Wine Jam in Belgrade – wine culture for the young, and not only


Saturday. I’d just returned from one of the best and most picturesque wine regions of Serbia – Župa, which is situated in the south of the country. Even though it drizzled over there every so often, I have seen few regions of similar beauty. Župa is exactly what one would call a cultural landscape – a unique combination of nature and human works, united and in balance. But having reached Belgrade, I got surprised too. While it’s snowing in some parts of Europe and you can hear that it’s the coldest May since several decades, I was welcomed by sun and around 20 degrees. On the streets of Belgrade there were streams but not of rain, rather cheerful people were flowing in all possible directions, celebrating this weekend the “Days of Joy” (“Dani Radosti”). How much temperament can be found in the Serbian people! Every bigger square resounded with drum music. Little kids were shaking their small butts in their aerobic-like style. Smiling parents were not hesitant to join them. I saw a group of laughing old ladies protesting against genetically modified food and proudly waving some “NO GMO” banners. In front of the “House of Syndicate” (“Dom sindikata”) there was a small flower fair. And although there are hundreds of coffee shops in the center, you could barely find a free place.

photo 3-2This city is alive, oh, and how! There is nothing of this European decadence we can sometimes read about in relation to the countries of the European Union. Serbia is waiting for the time to put its buds and blossom with all this Balkan temperament that dozes in its people.

And on this day, there was also a wine event in a fancy club “Krug” in Sava Mala, a district close to the river, full of discos, cafes and young creative people. It was called “Wine Jam – Wine Culture Festival”. The organizers were aiming at promoting wine culture among the younger, which are usually associated with beer and cocktails. Of course, the event was not limited to any age group, but the target was reached and for first time in my life I wasn’t among the youngest ones visiting a wine fair.

Like in a disco, we all got a stamp on our wrists, which allowed us to go out and return as many times as we liked. There were no people in business suits, rather fancy but comfortable outfits dominated. You probably know situations in which only good and better wines are served and there is nothing you might despise for its low quality. There were some of the best Serbian producers presenting their creations, but also several stands with foreign wines. Here some of the wines, which I found interesting…

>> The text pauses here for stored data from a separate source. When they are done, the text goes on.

(** The [for m in reversed(messages)] loop: the stripped content of the
    last user message with a non-blank string content. *)
Fixpoint last_user_text_go (ms : list pyval) : pystr :=
  match ms with
  | [] => []
  | m :: ms' =>
      match m with
      | PDict d =>
          if is_str_eq (dict_get d (lit "role")) (lit "user") then
            match dict_get d (lit "content") with
            | PStr c => if nonempty (strip c) then strip c else last_user_text_go ms'
            | _ => last_user_text_go ms'
            end
          else last_user_text_go ms'
      | _ => last_user_text_go ms'
      end
  end.

Definition last_user_text (messages : list pyval) : pystr := last_user_text_go (reverse messages).

(** One turn of the [history] loop, if it is kept. *)
Definition history_turn (m : pyval) : option (pystr * pystr) :=
  match m with
  | PDict d =>
      let role := lower (strip (py_str (py_or (dict_get d (lit "role")) (PStr [])))) in
      match dict_get d (lit "content") with
      | PStr c =>
          if (bool_decide (role = lit "user") || bool_decide (role = lit "assistant"))
             && nonempty (strip c)
          then Some (role, strip c) else None
      | _ => None
      end
  | _ => None
  end.

Definition history_of (messages : list pyval) : list (pystr * pystr) :=
  omap history_turn (last_n 12 messages).

(** [req.get_json(silent=True) or {}], an exception counting as [{}]. *)
Definition body_of (req : request) : pyval :=
  match get_json req with Ok v => py_or v (PDict []) | Err _ => PDict [] end.

(** What a call leaves: the response, the cache globals, and the payloads
    posted to the model. *)
Record outcome := { out_response : response; out_cache : cache; out_llm_calls : list pyval }.

Section handler.
Context (pycountry : option pycountry_db).
Context (json_dumps : pyval → pystr) (json_loads : pystr → py pyval).
Context (http_post : pystr → list (pystr * pystr) → pystr → Z → py http_response).
Context (exc_text format_exc : exn → pystr).
Context (cfg : config) (env : environ).

Definition opt_str (o : option pystr) : pyval := match o with Some s => PStr s | None => PNone end.

(** [os.environ.get(a) or os.environ.get(b)] *)
Definition env_or_env (a b : string) : pyval :=
  match env (lit a) with Some v => if nonempty v then PStr v else opt_str (env (lit b)) | None => opt_str (env (lit b)) end.

(** The fixed envelope with the given prose and no recommendations. *)
Definition message_fields (msg : pystr) : pydict :=
  [(lit "assistant_markdown", PStr msg); (lit "recommendations", PList []);
   (lit "follow_up_questions", PList []); (lit "actions", PList []);
   (lit "build", PStr (ATLAS_CHAT_BUILD cfg))].

Definition with_debug (debug : bool) (d : pydict) (dbg : pydict) : pyval :=
  PDict (d ++ if debug then [(lit "debug", PDict dbg)] else []).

“Uroboros”, Istrian Malvasia, and “Terra Mare”, Teran, from Trapan, Istria, Croatia

The producer, Bruno Trapan, works first of all with Istrian indigenous grape varieties: Teran (red) and Malvasia (white). Malvasia gives charming white wines, in this case with a rich floral and fruity bouquet, with some honey and herbal notes. To my satisfaction, the wood underlined the elegance of the fruit, instead of suffocating it. The interesting fact about this wine is that the fermentation takes place in acacia barrique barrels – an old Istrian tradition. The exotic name of this wine – “Uroboros” – comes from a mythical dragon or snake eating its own tail, and creating this way a circle. This symbolizes eternal return, constant renewal and continuity. Not less fascinating was the red “Terra Mare”, which is 85% Teran, 10% Merlot and 5% Syrah. It has soft tannins and enchants with its chocolate and coffee notes.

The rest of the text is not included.